● ABOUT THIS EXERCISE: Scan the records and identify every line in which the string "that" occurs, then return those lines.

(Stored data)
(* ===== verification/Demo.v ===== *)
(** * A concrete setting for evaluated examples

    Serializers, an allocator that never refuses, a number reader, a new database and
    the same database with one consumer. *)
From S2P Require Import Prelude Order Redb Memory JournalCodec Fields OrderedCodec OrderedSpec Eval EvalSpec Samples Tx LastWrite IdContract Unique UniqueSpec JournalBlob Journal JournalSpec JournalOps.
Local Open Scope N_scope.

#[global] Instance Consumer_eq_dec : EqDecision Consumer.
Proof. solve_decision. Defined.
#[global] Instance BlobRef_eq_dec : EqDecision BlobRef.
Proof. solve_decision. Defined.
#[global] Instance Consumer_countable : Countable Consumer.
Proof.
  refine (inj_countable' (λ c, (generation c, acked_seq c, registered_at c, (active c, internal c, needs_rebuild c)))
    (λ p, {| generation := p.1.1.1; acked_seq := p.1.1.2; registered_at := p.1.2; active := p.2.1.1;
             internal := p.2.1.2; needs_rebuild := p.2.2 |}) _). by intros [].
Defined.
#[global] Instance BlobRef_countable : Countable BlobRef.
Proof.
  refine (inj_countable' (λ b, (b_id b, b_size b)) (λ p, {| b_id := p.1; b_size := p.2 |}) _). by intros [].
Defined.
#[global] Instance demo_text : TextLib := PlainText.plain_text.
#[global] Instance demo_alloc : Allocator := generous.
#[global] Instance demo_pair : Serde (str * str) := countable_serde.
#[global] Instance demo_idx : Serde (str * N) := closed_serde.
#[global] Instance demo_keys : Serde (list bytes) := countable_serde.
#[global] Instance demo_defs : Serde (list Unique) := countable_serde.
#[global] Instance demo_paths : Serde Path := countable_serde.
#[global] Instance demo_ref : Serde BlobRef := countable_serde.
#[global] Instance demo_consumer : Serde Consumer := countable_serde.

(** A new database. *)
Definition db0 : Tx := match create (lit "u") tx_new with Ok (_, db) => db | Err _ => tx_new end.
Lemma db0_created : create (lit "u") tx_new = Ok ((), db0).
Proof. vm_compute. reflexivity. Qed.
Lemma db0_ok : journal_ok db0 (empty_log (lit "u")).
Proof. apply create_ok, db0_created. Qed.

(** The same with one consumer. *)
Definition db1 : Tx :=
  match register_tx (lit "c") false 0 db0 with Ok (_, db) => db | Err _ => db0 end.
Definition tok : ConsumerToken := {| database_uuid := lit "u"; tk_name := lit "c"; tk_generation := 1 |}.
Definition L1 : Log := l_register (empty_log (lit "u")) (lit "c") false 0.
Lemma db1_ok : journal_ok db1 L1.
Proof.
  destruct db0_ok as [R I].
  assert (register_tx (lit "c") false 0 db0 = Ok ((tok, []), db1)) as E by (vm_compute; reflexivity).
  destruct (register_tx_spec _ _ _ _ _ _ _ _ R I E) as (_ & _ & R1 & _). split; [done|].
  apply log_inv_register; [apply R|done].
Qed.

(** A body that stores one row. *)
Definition store_row (t k : str) (v : bytes) : M (() * list ChangeKind) :=
  put_row t k v ;; mret ((), [Upsert t k v]).
Lemma store_row_body t k v db : utf8_valid t = true → utf8_valid k = true →
  read_number db (lit "head") = Ok 0 → data_body (store_row t k v) db.
Proof.
  intros Ht Hk Hh out es tx1 E. injection E as _ <- <-. split_and!.
  - repeat constructor; done.
  - intros L. by apply repr_ext.
  - intros h Eh. rewrite Hh in Eh. injection Eh as <-. done.
Qed.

● YOUR SOLUTION:
    Serializers, an allocator that never refuses, a number reader, a new database and
(** A body that stores one row. *)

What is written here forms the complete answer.